CRACK! — O som da fantasia a se espatifar em mil pedaços a despertou do modo mais desconfortável.
— Eu sabia que não me enganei… É mesmo você! — disse o homem de porte físico alto e musculoso, semelhante ao de seu pai.
Ao vê-lo, viveu a vaga impressão de conhecer o bigode ralo e a barba por fazer.

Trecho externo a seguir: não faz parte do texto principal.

(* ===== verification/CollectorBuffer.v ===== *)
(** * The collector and the buffer

    Whatever a source answers, a task of the collector changes the buffer only by
    enqueueing, under its own connector, samples whose quality fits the column:
    what the streamer assumes of the other tasks. *)
From S2P Require Import Prelude Float Proto Buffer BufferLogic BufferInv BufferSpec BufferRefine BufferProps RustStr Json Jobs Plugins Modbus Pss Collector Ingest IngestProps.
Set Warnings "-register-all".
Local Open Scope Z_scope.

Section Only.
Context `{Json J} `{AttrsCodec} `{PssXml} {DT : Type} `{Chrono DT} {W : Type} `{Http W}.
Context `{ModbusNet W} `{Procs W} `{Clock W}.

Definition quality_ok (s : Sample) : Prop := is_u32 (quality s).

(** An enqueue of samples under a connector, successful or not, and what it put
    into the table. *)
Definition enqueued (connector : string) (samples : list Sample) (log : list (option string * Sample))
    (b b' : BufferDb) : Prop :=
  Forall quality_ok samples ∧
  ∃ now p r p', enqueue_with_origin now (Some connector) samples p b = (r, b', p') ∧
    log = accepted_of (Some connector) samples r.
Definition enqueued_by (connector : string) (log : list (option string * Sample)) (b b' : BufferDb) : Prop :=
  ∃ samples, enqueued connector samples log b b'.

(** The step the streamer allows the other tasks. *)
Lemma enqueued_step (origins : option string → Prop) connector log b b' :
  origins (Some connector) → enqueued_by connector log b b' → enqueue_step origins log b b'.
Proof.
  intros Ho (samples & Hq & now & p & r & p' & E & ->).
  exists now, (Some connector), samples, p, (match r with Ok _ => Ok None | Err e => Err e end).
  split; [done|]. split; [done|]. split; [|by destruct r].
  unfold step, exec_op, mbind, M_bind. rewrite E. by destruct r.
Qed.

(** ** Computations that only enqueue *)
Section Rules.
Context (connector : string).

(** The buffer and the history changed by enqueues of [connector] only. *)
Definition grown (t t' : Task W) : Prop := ∃ log,
  logged (enqueued_by connector) log (t_buf t) (t_buf t') ∧ t_accepted t' = t_accepted t ++ log.

Lemma grown_same t t' : t_buf t' = t_buf t → t_accepted t' = t_accepted t → grown t t'.
Proof. intros E El. exists []. rewrite E, El, app_nil_r. split; [apply logged_nil|done]. Qed.
#[local] Instance grown_preorder : PreOrder grown.
Proof.
  split; [intros t; by apply grown_same|].
  intros t1 t2 t3 (l1 & Hl1 & E1) (l2 & Hl2 & E2). exists (l1 ++ l2).
  split; [by eapply logged_app|by rewrite E2, E1, (assoc_L (++))].
Qed.

(** [m] changes the buffer by enqueues of [connector] only, and what it returns
    satisfies [P]. *)
Definition only {A} (m : CM (W := W) A) (P : A → Prop) : Prop := ∀ t,
  grown t (m t).2 ∧ ∀ a, (m t).1 = Some (Ok a) → P a.

Lemma only_mono {A} (m : CM A) (P Q : A → Prop) : only m P → (∀ a, P a → Q a) → only m Q.
Proof. intros Hm HPQ t. destruct (Hm t) as [? Ha]. split; [done|]. eauto. Qed.

Lemma only_ret {A} (a : A) (P : A → Prop) : P a → only (mret a) P.
Proof. intros Ha t. split; [done|]. by intros ? [= <-]. Qed.

Lemma only_bind {A B} (m : CM A) (k : A → CM B) P Q :
  only m P → (∀ a, P a → only (k a) Q) → only (m ≫= k) Q.
Proof.
  intros Hm Hk t. unfold mbind, HangE_bind. destruct (Hm t) as [Hb Ha].
  destruct (m t) as [[[a|e]|] t1]; simpl in *; [|by split..].
  destruct (Hk a (Ha a eq_refl) t1) as [Hb' Ha']. split; [by etrans|done].
Qed.

Lemma only_attempt {A} (m : CM A) P :
  only m P → only (hang_attempt m) (λ r, ∀ a, r = Ok a → P a).
Proof.
  intros Hm t. unfold hang_attempt. destruct (Hm t) as [Hb Ha].
  destruct (m t) as [[r|] t1]; simpl in *; (split; [done|]); [|done].
  intros r' [= <-] a ->. by apply Ha.
Qed.

(** A computation that leaves the buffer alone. *)
Lemma only_frame {A} (m : CM A) (P : A → Prop) :
  (∀ t, t_buf (m t).2 = t_buf t ∧ t_accepted (m t).2 = t_accepted t) →
  (∀ t a, (m t).1 = Some (Ok a) → P a) → only m P.
Proof. intros Hb HP t. destruct (Hb t). split; [by apply grown_same|apply HP]. Qed.

Lemma only_res {A} (r : result string A) : only (hang_res r) (λ _, True).
Proof. by apply only_frame. Qed.
Lemma only_gets {A} (f : Task W → A) : only (hang_gets f) (λ _, True).
Proof. by apply only_frame. Qed.
Lemma only_sleep ns : only (sleep ns) (λ _, True).
Proof. by apply only_frame. Qed.
Lemma only_set_modbus c : only (set_modbus c) (λ _, True).
Proof. by apply only_frame. Qed.
Lemma only_hang {A} : only (hang (A := A)) (λ _, True).
Proof. by apply only_frame. Qed.

Lemma only_host {A} (m : HM W A) (P : A → Prop) :
  (∀ h a, (m h).1 = Ok a → P a) → only (with_host m) P.
Proof.
  intros HP. apply only_frame; intros t; unfold with_host, zoom, hang_total.
  - by destruct (m (t_host t)).
  - specialize (HP (t_host t)). destruct (m (t_host t)) as [r h]. simpl in *. intros a [= ->]. by apply HP.
Qed.
Lemma only_http {A} (m : StE W A) : only (with_http m) (λ _, True).
Proof.
  apply only_frame; [|done]. intros t. unfold with_http, zoom, hang_total. by destruct (m (world_of t)).
Qed.
Lemma only_modbus {A} (m : MB W A) : only (with_modbus m) (λ _, True).
Proof.
  apply only_frame; [|done]. intros t. unfold with_modbus. destruct (t_modbus t) as [c|]; [|done].
  by destruct (m (c, world_of t)) as [r [c' w]].
Qed.

Lemma only_enqueue (ing : Job J) samples :
  connector_id ing = connector → Forall quality_ok samples → only (enqueue ing samples) (λ _, True).
Proof.
  intros Hc Hq t. split; [|done]. unfold enqueue.
  destruct (enqueue_with_origin _ _ _ _ _) as [[r b] p] eqn:E. simpl.
  exists (accepted_of (Some connector) samples r). split; [|by rewrite <- Hc].
  apply logged_once. exists samples. split; [done|].
  exists (os_now_ms (world_of t)), (t_faults t), r, p. rewrite <- Hc. by split.
Qed.
End Rules.

(** ** The samples a source gives *)

Lemma mapM_Forall {A B} (f : A → option B) (P : B → Prop) l k :
  mapM f l = Some k → (∀ x y, f x = Some y → P y) → Forall P k.
Proof. intros Hm%mapM_Some HP. induction Hm; constructor; eauto. Qed.

Lemma de_plugin_sample_quality now j s : de_plugin_sample j = Some s → quality_ok (sample_of now s).
Proof.
  unfold de_plugin_sample, quality_ok, sample_of. simpl. intros E.
  repeat (apply bind_Some in E as (? & ? & E)). injection E as <-. simpl.
  match goal with Hq : de_default None (de_option de_u32) _ = Some ?q |- _ => rename Hq into Hq0; rename q into q0 end.
  unfold de_default, de_option, de_u32 in Hq0. repeat case_match; simplify_eq/=; try (unfold is_u32; lia).
  apply fmap_Some in Hq0 as (n & Hn & ->). apply bind_Some in Hn as (n' & _ & Hn). case_decide; [|done]. by simplify_eq.
Qed.

Lemma de_read_resp_quality now line r e :
  parse_with de_read_resp e line = Ok r → Forall quality_ok (sample_of now <$> rr_samples r).
Proof.
  unfold parse_with, ok_or. destruct (from_str line ≫= de_read_resp) as [r'|] eqn:E; [|done]. intros [= ->].
  apply bind_Some in E as (j & _ & E). unfold de_read_resp in E.
  repeat (apply bind_Some in E as (? & ? & E)). injection E as <-. simpl. apply Forall_fmap.
  match goal with Hs : de_default [] (de_vec de_plugin_sample) _ = Some _ |- _ =>
    rename Hs into Hs0; unfold de_default, de_vec in Hs0 end.
  case_match; [|by simplify_eq]. apply bind_Some in Hs0 as (l & _ & Hl).
  eapply mapM_Forall; [exact Hl|]. intros j' s Hs. by eapply de_plugin_sample_quality.
Qed.

Lemma plugin_read_quality i p conn (ing : Job J) (h : Host W) samples :
  (Plugins.read i p conn ing h).1 = Ok samples → Forall quality_ok samples.
Proof.
  unfold Plugins.read. unfold mbind at 1, HM_bind at 1. destruct (exchange _ _ _ h) as [[line|e] h1]; [|done].
  unfold mbind at 1, HM_bind at 1, lift_result. destruct (parse_with _ _ _) as [resp|e] eqn:E; [|done].
  destruct (rr_ok resp); [|done]. intros [= <-]. by eapply de_read_resp_quality.
Qed.

Lemma stream_next_quality fuel pid (h : Host W) samples :
  (stream_next (J := J) fuel pid h).1 = Ok (Plugins.Batch samples) → Forall quality_ok samples.
Proof.
  revert h. induction fuel as [|fuel IH]; intros h; [done|]. cbn [stream_next].
  unfold mbind at 1, HM_bind at 1, with_os. destruct (os_next_line pid (os h)) as [l w].
  destruct l as [l| |e]; [|done..]. case_decide; [apply IH|].
  unfold mbind at 1, HM_bind at 1, lift_result. destruct (parse_with _ _ _) as [resp|e] eqn:E; [|done].
  destruct (rr_ok resp); simpl; [|done]. destruct (rr_samples resp) as [|s ss] eqn:Es; [apply IH|].
  intros [= <-]. pose proof (de_read_resp_quality (os_now_ms w) _ _ _ E) as Hq. by rewrite Es in Hq.
Qed.

Lemma scale_samples_quality tr samples : Forall quality_ok samples → Forall quality_ok (scale_sample (J := J) tr <$> samples).
Proof. intros Hs. by apply Forall_fmap. Qed.

Lemma register_samples_quality v ts tr regs : Forall quality_ok (register_samples (J := J) v ts tr regs).
Proof.
  apply Forall_lookup. intros i s Hs. unfold register_samples in Hs. apply list_lookup_imap_Some in Hs as (raw & _ & ->).
  unfold quality_ok, is_u32. simpl. lia.
Qed.

(** ** The task *)
Section Task.
Context (plugins : PluginHost) (conn : Conn J) (ing : Job J).

Ltac only_step := first
  [ apply only_res | apply only_gets | apply only_sleep | apply only_set_modbus | apply only_hang
  | apply only_http | apply only_modbus ].
Ltac only_bind := eapply only_bind; [only_step|intros ? _].

Lemma collect_once_only c : only c (collect_once plugins conn ing) (Forall quality_ok).
Proof.
  unfold collect_once. only_bind. case_decide; [|case_decide].
  - unfold collect_modbus. do 2 only_bind. eapply (only_bind _ _ _ (λ _, True)).
    { unfold ensure_modbus. only_bind. case_match; [by apply only_ret|]. case_match; only_step. }
    intros _ _. only_bind. apply only_ret, register_samples_quality.
  - unfold collect_pss. do 2 only_bind. apply only_ret, Forall_singleton. unfold quality_ok, is_u32. simpl. lia.
  - unfold collect_plugin. destruct (for_type plugins (ds_type conn)) as [[i p]|]; [|by apply only_frame].
    eapply only_bind; [apply (only_host _ _ (Forall quality_ok)); intros; by eapply plugin_read_quality|].
    intros samples Hs. by apply only_ret, scale_samples_quality.
Qed.

Abbreviation mine m := (only (connector_id ing) m (λ _, True)).

Lemma window_loop_only fuel start record every acc :
  mine (window_loop fuel plugins conn ing start record every acc).
Proof.
  revert acc. induction fuel as [|fuel IH]; intros acc; [by apply only_ret|]. cbn [window_loop].
  eapply only_bind; [apply only_attempt, collect_once_only|]. intros r _. only_bind.
  case_match; [by apply only_ret|]. only_bind. apply IH.
Qed.

Lemma mean_samples_quality ts (acc : gmap string (f64 * Z)) : Forall quality_ok (mean_sample ts <$> map_to_list acc).
Proof.
  apply Forall_fmap, Forall_true. intros [id [sum n]]. unfold quality_ok, is_u32. simpl. lia.
Qed.

Lemma run_window_only fuel record every : mine (run_window fuel plugins conn ing record every).
Proof.
  unfold run_window. only_bind. eapply only_bind; [apply window_loop_only|]. intros [acc|] _; [|by apply only_ret].
  case_decide; [by apply only_ret|]. only_bind.
  eapply only_bind; [apply only_enqueue; [done|apply mean_samples_quality]|]. intros _ _. by apply only_ret.
Qed.

Lemma poll_loop_only rounds fuel : mine (poll_loop rounds fuel plugins conn ing).
Proof.
  induction rounds as [|rounds IH]; [by apply only_ret|]. cbn [poll_loop]. destruct (oversampling ing) as [m|].
  - eapply only_bind; [apply run_window_only|]. intros [[]|] _; [apply IH|by apply only_ret].
  - eapply only_bind; [|intros _ _; apply IH]. unfold poll_cycle.
    eapply only_bind; [apply only_attempt, collect_once_only|]. intros r Hr.
    eapply (only_bind _ _ _ (λ _, True)); [|intros _ _; apply only_sleep].
    destruct r as [[|s ss]|e]; simpl; [by apply only_ret| |by apply only_ret]. apply only_enqueue; [done|by apply Hr].
Qed.

Lemma stream_loop_only fuel pid : mine (stream_loop fuel ing pid).
Proof.
  induction fuel as [|fuel IH]; [by apply only_ret|]. cbn [stream_loop].
  eapply only_bind.
  { apply only_attempt, (only_host _ _ (λ r, ∀ ss, r = Plugins.Batch ss → Forall quality_ok ss)).
    intros h r Hr ss ->. by eapply stream_next_quality. }
  intros r Hr. destruct r as [[ss| |]|e]; try by apply only_ret.
  eapply only_bind; [apply only_enqueue; [done|apply scale_samples_quality; by eapply Hr]|]. intros _ _. apply IH.
Qed.

Lemma run_stream_only rounds fuel p : mine (run_stream rounds fuel p conn ing).
Proof.
  induction rounds as [|rounds IH]; [by apply only_ret|]. cbn [run_stream].
  eapply only_bind; [apply only_attempt, (only_host _ _ (λ _, True)); done|]. intros [pid|e] _.
  - eapply only_bind; [apply stream_loop_only|]. intros [[]|] _; [|by apply only_ret].
    eapply only_bind; [by apply (only_host _ _ (λ _, True))|]. intros _ _. only_bind. apply IH.
  - only_bind. apply IH.
Qed.

Lemma run_ingest_only rounds fuel : mine (run_ingest rounds fuel plugins conn ing).
Proof.
  unfold run_ingest. destruct (if default false _ then _ else _) as [[i p]|]; [apply run_stream_only|apply poll_loop_only].
Qed.

(** C35. Whatever the devices, servers and plugins answer, and however long it
    runs, the task of an ingest changes the buffer only by enqueues under the
    ingest's connector, of samples whose quality is an unsigned 32-bit number:
    the steps the streamer's guarantee allows the other tasks. Its history is
    what the enqueues that returned put into the table, in order. *)
Theorem tasks_only_enqueue rounds fuel (t : Task W) :
  let t' := (run_ingest rounds fuel plugins conn ing t).2 in
  (∃ log, logged (enqueued_by (connector_id ing)) log (t_buf t) (t_buf t') ∧
     t_accepted t' = t_accepted t ++ log) ∧
  ∀ log b b', enqueued_by (connector_id ing) log b b' → enqueue_step (λ o, o = Some (connector_id ing)) log b b'.
Proof. split; [apply run_ingest_only|]. intros log b b' Hs. by eapply enqueued_step. Qed.
End Task.
End Only.
(* ===== verification/OpcuaRemote.v ===== *)
(** * A write command, from the cloud to an OPC-UA server

    [handle_write] ([src/control.rs]), the plugin host, the SDK's loop and the
    OPC-UA connector ([crates/plugin-opcua/src/main.rs]) together: what the
    acknowledgement of a command says about the node of the server. *)
From S2P Require Import Prelude Float RustStr Json Wire Sdk Jobs Plugins PluginsProps HostSdk Modbus Write WriteProps PluginWrite Collector Opcua OpcuaProps.
Set Warnings "-register-all".
Local Open Scope Z_scope.

Section Commands.
Context `{JsonLaws J} `{!ScalarLaws J} `{!Wire J} `{!WireLaws J} `{Crypto}.
Context {N V : Type} `{OpcUa N V} (fuel : nat).
#[local] Instance connector : Sdk.Collector J (UaState (W := V)) := opcua_collector fuel.
Context {W : Type} `{ModbusNet W} `{Procs W} `{Lockstep W} `{!LockstepOk} `{!SdkProcs J W (UaState (W := V))}.

(** The request the connector gets for a command. *)
Definition seen (c : Jobs.Conn J) (req : J) : ReadRequest J :=
  write_seen (Jobs.ds_type c) (Jobs.config c) (Jobs.secrets c) (cmd_target req) (cmd_value req) (cmd_readback req).

(** The server was written once: the node of the target, with the value as it
    arrived unscaled into the wire type; [rb] is what the node then reads as,
    scaled back, in particular the value written when the server kept it. *)
Definition node_written (rq : ReadRequest J) (value : f64) (st st' : UaState (W := V)) (rb : option f64) : Prop :=
  ∃ ep s node raw' w1, write_accepted rq value st ep s node raw' w1 ∧
    if rq_readback rq
    then ∃ values w2, ua_read s [node] w1 = (Ok values, w2) ∧ st' = (Some (Opcua.mkConn ep s), w2) ∧
           rb = (engineering rq <$> number_read values) ≫= arrived_f64 ∧
           (number_read values = Some raw' → rb = arrived_f64 (engineering rq raw'))
    else rb = None ∧ st' = (Some (Opcua.mkConn ep s), w1).

(** The server was written as asked, and then did not let the node be read. *)
Definition node_unread (rq : ReadRequest J) (value : f64) (st st' : UaState (W := V)) : Prop :=
  rq_readback rq = true ∧ ∃ ep s node raw' w1 status w2, write_accepted rq value st ep s node raw' w1 ∧
    ua_read s [node] w1 = (Err status, w2) ∧ st' = (Some (Opcua.mkConn ep s), w2).

(** C8. A permitted write command on an OPC-UA connector, whatever the server
    does. The cloud gets one frame. It says acked only when the server accepted
    one write, of the node of the target, with the command's value as it arrived,
    unscaled into the wire type; its read-back is what the node then reads as,
    scaled back, when it was asked for and is finite. When it says failed either
    the connector refused before it asked the server, and nothing changed; or the
    session was dropped; or the write was accepted and only the read-back failed,
    so that the node has been written although the command is reported failed,
    and the session is kept; or the exchange failed: the process is gone and
    whether the node was written is not known. The other plugins are untouched. *)
Theorem opcua_command (req : J) (a : Agent J W) c i p :
  verify_signature req (control_pubkey a) (cmd_id req) (str_or "" req "connector_id") (cmd_value req) (cmd_target req) = Ok () →
  connectors a !! str_or "" req "connector_id" = Some c → is_finite (cmd_value req) = true →
  target_key (cmd_target req) ∈ writable c →
  Jobs.ds_type c ≠ "modbus" → for_type (plugin_host a) (Jobs.ds_type c) = Some (i, p) → in_sync (host_os a) →
  (depth (write_request (Jobs.ds_type c) (Jobs.config c) (Jobs.secrets c) (cmd_target req) (cmd_value req) (cmd_readback req))
    ≤ nesting_limit)%nat →
  let st := state_before i p (host_os a) in
  let value := wire_f64 (cmd_value req) in
  let '(frames, a') := handle_write req a in
  ∃ f, frames = [f] ∧ in_sync (host_os a') ∧ others_kept i (host_os a) (host_os a') ∧
    match state_of i (host_os a') with
    | Some st' =>
        (∃ rb, f = write_ack_ok (cmd_id req) rb ∧ node_written (seen c req) value st st' rb) ∨
        (∃ e, f = write_ack_failed (cmd_id req) e ∧
           (st' = st ∨ st'.1 = None ∨ node_unread (seen c req) value st st'))
    | None => ∃ e, f = write_ack_failed (cmd_id req) e
    end.
Proof.
  intros Hv Hc Hf Hw Hm Hty Hs Hd st value.
  pose proof (command_reported (C := UaState (W := V)) req a c i p Hv Hc Hf Hw Hm Hty Hs Hd) as Hr.
  fold (seen c req) in Hr. fold st in Hr. cbn [c_write connector opcua_collector] in Hr.
  pose proof (opcua_write_spec (seen c req) st) as Hspec.
  assert (∀ v, rq_write_value (seen c req) = Some v → v = value) as Hval.
  { intros v. unfold seen, write_seen. simpl. rewrite Hf. by intros [= <-]. }
  destruct (Opcua.write (seen c req) st) as [ans st1]. destruct (handle_write req a) as [frames a'].
  destruct Hr as (f & -> & Hs' & Hk & Hr). exists f. split_and!; [done..|].
  destruct (state_of i (host_os a')) as [st'|]; [|done]. destruct Hr as (-> & -> & _).
  unfold reported, write_result. destruct ans as [rb|e].
  - left. destruct Hspec as (v & ep & s & node & raw' & w1 & Hacc & Hrb).
    pose proof Hacc as (_ & _ & ->%Hval & _). eexists. split; [reflexivity|]. exists ep, s, node, raw', w1.
    split; [done|]. destruct (rq_readback (seen c req)).
    + destruct Hrb as (values & w2 & Er & -> & ->). exists values, w2. split_and!; [done|done|done|]. by intros ->.
    + by destruct Hrb as [-> ->].
  - right. exists e. split; [done|].
    destruct Hspec as [|[|(Hrb & v & ep & s & node & raw' & w1 & status & w2 & Hacc & Er & Est & _)]]; [by left|by right; left|].
    pose proof Hacc as (_ & _ & ->%Hval & _). right. right. split; [done|]. by exists ep, s, node, raw', w1, status, w2.
Qed.
End Commands.

(** ** A set point *)
Module OpcuaRemoteRun.
Import TreeWire Pipes PluginWriteRun Quiet.
#[local] Existing Instances OpcuaRun.server PluginWriteRun.crypto.
Abbreviation S := (UaState (W := Variant)).
Abbreviation W := (World (C := S)).
#[local] Hint Extern 0 (Sdk.Collector Tree S) => exact (connector (N := ()) (V := Variant) 0) : typeclass_instances.

(** The plugin starts without a session. *)
Definition start (p : Plugin) : S := (None, VOther).
#[local] Instance procs_ : Procs W := procs start.
#[local] Instance lockstep_ : Lockstep W := lockstep start.
#[local] Instance lockstep_ok_ : LockstepOk (W := W) := lockstep_ok start.
#[local] Instance sdk_ : SdkProcs Tree W S := sdk_procs start.

Definition p1 : Plugin := mkPlugin "opcua" "/p/opcua" "/p/opcua/opcua" [].
Definition target : Tree := TObj [("node_id", TStr "ns=2;s=Sp"); ("datatype", TStr "int16"); ("scale", TFloat (f64_of_decimal false 5 (-1)))].
Definition conn1 : Jobs.Conn Tree :=
  Jobs.mkConn "opcua" (TObj [("endpoint_url", TStr "opc.tcp://a")]) TNull {[ "node:ns=2;s=Sp" ]}.
Definition payload : string := "cmd-1|c1|node:ns=2;s=Sp|35".
Definition command : Tree := TObj [("command_id", TStr "cmd-1"); ("connector_id", TStr "c1"); ("value", TInt 35);
  ("target", target); ("readback", TBool true); ("sig_payload", TStr payload); ("signature", TStr ("b64:pk:" +:+ payload))].
Definition agent : Agent Tree W :=
  mkAgent {[ "c1" := conn1 ]} (Some "pk:") (mkPluginHost [p1] {["opcua" := 0%nat]}) (mkHost ∅ (mkWorld ∅ 0 [] 5)).

(** 6.5 is 13 on the wire, which this server takes and does not give away: the
    command is reported failed, and the node has been written. *)
Definition unread : Tree := TObj [("command_id", TStr "cmd-2"); ("connector_id", TStr "c1"); ("value", TFloat (f64_of_decimal false 65 (-1)));
  ("target", target); ("readback", TBool true); ("sig_payload", TStr "cmd-2|c1|node:ns=2;s=Sp|6.5");
  ("signature", TStr "b64:pk:cmd-2|c1|node:ns=2;s=Sp|6.5")].
Lemma unread_reported_failed :
  (∃ e, (handle_write unread agent).1 = [write_ack_failed "cmd-2" e]) ∧
  pi_state <$> pipes (os (host_os (handle_write unread agent).2)) !! 0 = Some (Some (Opcua.mkConn "opc.tcp://a" 1), VInt16 13).
Proof. split; [eexists; vm_compute; reflexivity|vm_compute; reflexivity]. Qed.

(** 35 with scale 0.5 is 70 on the wire. *)
Lemma opcua_command_witness :
  (handle_write command agent).1 = [write_ack_ok "cmd-1" (Some (f64_of_Z 35))] ∧
  pi_state <$> pipes (os (host_os (handle_write command agent).2)) !! 0 = Some (Some (Opcua.mkConn "opc.tcp://a" 1), VInt16 70) ∧
  ∃ st' rb, write_ack_ok "cmd-1" (Some (f64_of_Z 35)) = write_ack_ok "cmd-1" rb ∧
    node_written (seen conn1 command) (wire_f64 (cmd_value command)) (None, VOther) st' rb.
Proof.
  assert ((handle_write command agent).1 = [write_ack_ok "cmd-1" (Some (f64_of_Z 35))]) as Ef by (vm_compute; reflexivity).
  split; [exact Ef|]. split; [vm_compute; reflexivity|].
  assert (verify_signature command (control_pubkey agent) (cmd_id command) (str_or "" command "connector_id")
    (cmd_value command) (cmd_target command) = Ok ()) as Hv by (vm_compute; reflexivity).
  assert (connectors agent !! str_or "" command "connector_id" = Some conn1) as Hc by (vm_compute; reflexivity).
  assert (is_finite (cmd_value command) = true) as Hf by (vm_compute; reflexivity).
  assert (target_key (cmd_target command) ∈ writable conn1) as Hw.
  { assert (target_key (cmd_target command) = "node:ns=2;s=Sp") as -> by (vm_compute; reflexivity). by apply elem_of_singleton. }
  assert (for_type (plugin_host agent) (Jobs.ds_type conn1) = Some (0%nat, p1)) as Hty by (vm_compute; reflexivity).
  assert (Jobs.ds_type conn1 ≠ "modbus") as Hm by done.
  assert (in_sync (host_os agent)) as Hs by (split; intros *; simpl; by rewrite lookup_empty).
  pose proof (opcua_command (N := ()) (V := Variant) 0 command agent conn1 0 p1 Hv Hc Hf Hw Hm Hty Hs ltac:(apply Nat.leb_le; vm_compute; reflexivity)) as H.
  destruct (handle_write command agent) as [frames a']. simpl in Ef. subst frames.
  destruct H as (f & [= <-] & _ & _ & H). destruct (state_of 0 (host_os a')) as [st'|].
  - destruct H as [(rb & Erb & Hn)|(e & Ee & _)].
    + exists st', rb. split; [exact Erb|exact Hn].
    + exfalso. vm_compute in Ee. discriminate Ee.
  - destruct H as [e Ee]. exfalso. vm_compute in Ee. discriminate Ee.
Defined.
End OpcuaRemoteRun.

O sujeito, careca, posou estranhamente familiar; o motivo, porém, não soube apontar.
— … Eu… — hesitou, mediante a surpresa. — Quem…
— Sou um colega de trabalho do seu pai… me chamo Josh — o grande e descuidado homem se apresentou. — Ele já me mostrou umas fotos com você… Nossa, você foi pêga na explosão?!
O fato de ele surgir em um momento tão específico não sugeriu algo bom.
— Tá tudo bem?! E esse monte de sangue e…!
— … O que tem o meu pai…?
A fitada, fria e séria, derrubou a preocupação e a apagou com um balde de água fria; desconfortável, Josh arrumou um pouco da postura, puxou ar e deixou-se falar.
— Eu estive te procurando por pedido da sua mãe e, sem mais delongas… Emily, parece que o seu pai foi capturado em uma das explosões.
— … Eh…?
— Eu não queria ter que contar desse jeito… Droga…! — hesitou. — Olha… O carro do Martin passou exatamente sobre um bueiro e os socorristas estão tentando tirar ele das ferragens, e…!
— … Onde tá o meu pai…?! — saltou para ficar de pé, puxando a camisa de Josh.
— Foi no cruzamento com a Elm…! — respondeu, desconcertado. — Olha, eu…!
— … Pai…! — Sem hesitar, a menina correu.
— Ei, Emily…! — tentou chamar por ela, sem sucesso. — Droga…
“Ah, não… Ah, não…!”
A nova dose cavalar de adrenalina fez sumir cada uma das dores e mascarou a falta de energia.
“Não… Não… Não! Não…! NÃO…!”
Precisava ser uma mentira.
“PAPAI…!”
… … …
— … A Emily tá correndo para algum lugar…! — Esperto, Steve foi o primeiro a reagir. — Ann, a gente segue?!
Um aceno confirmatório marcou a decisão a ser tomada.
— Vamos lá…! Ainda dá para correr um pouquinho!